The invention discloses a background reconstruction method based on gray extremum. The method specifically comprises the following steps: N-frame image sequences acquired by image acquisition equipment are read in a computer system to serve as background images for reconstructed scenes; the pixel gray scale based on gray extremum is classified; weights of all gray region types are respectively calculated by the following formula; and the pixel background is selected. By adopting the method, the gray region types are divided through the gray extremum, and background gray scale values of pixelsare selected to build the scene background, so that the storage space is saved, and the calculated amount is small; the background and the target in the scene are not required to be modeled, so that mixture is effectively avoided; background reconstruction can be accurately carried out, and the robustness is good; and the method has broad application prospect in the real-time system fields, such as machine vision, video surveillance, military science, urban traffic monitoring, inhabitant routine safety monitoring and the like.

Description

technical field [0001] The invention relates to a background reconstruction method applied to moving target detection and tracking, in particular to a background reconstruction method based on gray extreme value.
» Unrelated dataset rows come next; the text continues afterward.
Lemma chain_splice s s' e xs1 xs2 i it nx q1 q2 :
  chain s (e :: (xs1 ++ xs2) ++ [e]) ->
  NoDup (e :: xs1 ++ xs2) -> i ∉ e :: xs1 ++ xs2 ->
  e :: xs1 = q1 ++ [it] -> xs2 ++ [e] = nx :: q2 ->
  spliced s s' it i nx ->
  chain s' (e :: (xs1 ++ i :: xs2) ++ [e]).
Proof.
  intros Hc Hnd Hi H1 H2 (Hni & Hpi & Hnit & Hpnx & Hn & Hp).
  assert (Hpath : e :: (xs1 ++ xs2) ++ [e] = q1 ++ it :: nx :: q2).
  { rewrite <- app_assoc, H2, app_comm_cons, H1, <- app_assoc. done. }
  assert (Hgoal : e :: (xs1 ++ i :: xs2) ++ [e] = q1 ++ it :: i :: nx :: q2).
  { rewrite <- app_assoc; cbn. rewrite H2, app_comm_cons, H1, <- app_assoc. done. }
  rewrite Hpath in Hc. rewrite Hgoal. apply chain_mid in Hc as (Hc1 & _ & Hc2).
  assert (Hnd1 : NoDup (q1 ++ [it])).
  { rewrite <- H1. rewrite app_comm_cons in Hnd. by apply NoDup_app in Hnd as [? _]. }
  assert (Hnd2 : NoDup (nx :: q2)).
  { rewrite <- H2. apply NoDup_cons in Hnd as [He Hnd]. apply NoDup_app in Hnd as (_ & _ & Hnd).
    apply NoDup_app. split; [done|]. split; [set_solver|apply NoDup_singleton]. }
  assert (Hdis : forall x, x ∈ q1 ++ [it] -> x ∈ xs2 -> False).
  { rewrite <- H1. rewrite app_comm_cons in Hnd. apply NoDup_app in Hnd as (_ & Hd & _). eauto. }
  assert (Hi1 : i ∉ q1 ++ [it]) by (rewrite <- H1; set_solver).
  assert (Hi2 : i ∉ nx :: q2) by (rewrite <- H2; set_solver).
  apply chain_mid. split; [|split].
  - destruct q1 as [|a q1]; [done|]. cbn. apply (chain_frame s); [exact Hc1| |].
    + intros x Hx. apply Hn; [set_solver|]. intros ->.
      apply NoDup_app in Hnd1 as (_ & Hd & _). eapply Hd; [exact Hx|set_solver].
    + intros x Hx. apply Hp; [set_solver|]. intros ->.
      assert (nx ∈ xs2 \/ nx = e) as [Hx2|Hx2]
        by (assert (nx ∈ xs2 ++ [e]) by (rewrite H2; set_solver); set_solver).
      * apply (Hdis nx); [set_solver|done].
      * subst nx. injection H1 as <- _. apply NoDup_cons in Hnd1 as [Hd _]. by apply Hd.
  - done.
  - enough (chain s' (nx :: q2)) by done. destruct q2 as [|b q2]; [done|].
    destruct (snoc_cases b q2) as (q & x & Hq). rewrite Hq in *.
    apply (chain_frame s); [exact Hc2| |].
    + intros y Hy. apply Hn; [set_solver|]. intros ->.
      rewrite app_comm_cons in H2. apply app_inj_tail in H2 as [-> _].
      apply (Hdis it); [set_solver|done].
    + intros y Hy. apply Hp; [set_solver|]. intros ->.
      apply NoDup_cons in Hnd2 as [? _]. done.
Qed.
Background technique [0002] Video sequence moving target detection has broad application prospects in intelligent monitoring systems, machine vision, military science and other fields. It can automatically extract and locate moving targets in video sequences without human intervention, and analyze them It can provide the basis for subsequent target identification, tracking, alarm and recording, and can also respond in time when abnormal situations occur. [0003] At present, the commonly used video sequence moving target detection methods mainly include optical flow method, frame difference method and background difference method. The optical flow method can be applied to the situation of camera movement, but its calculation amount is very large, and it is sensit...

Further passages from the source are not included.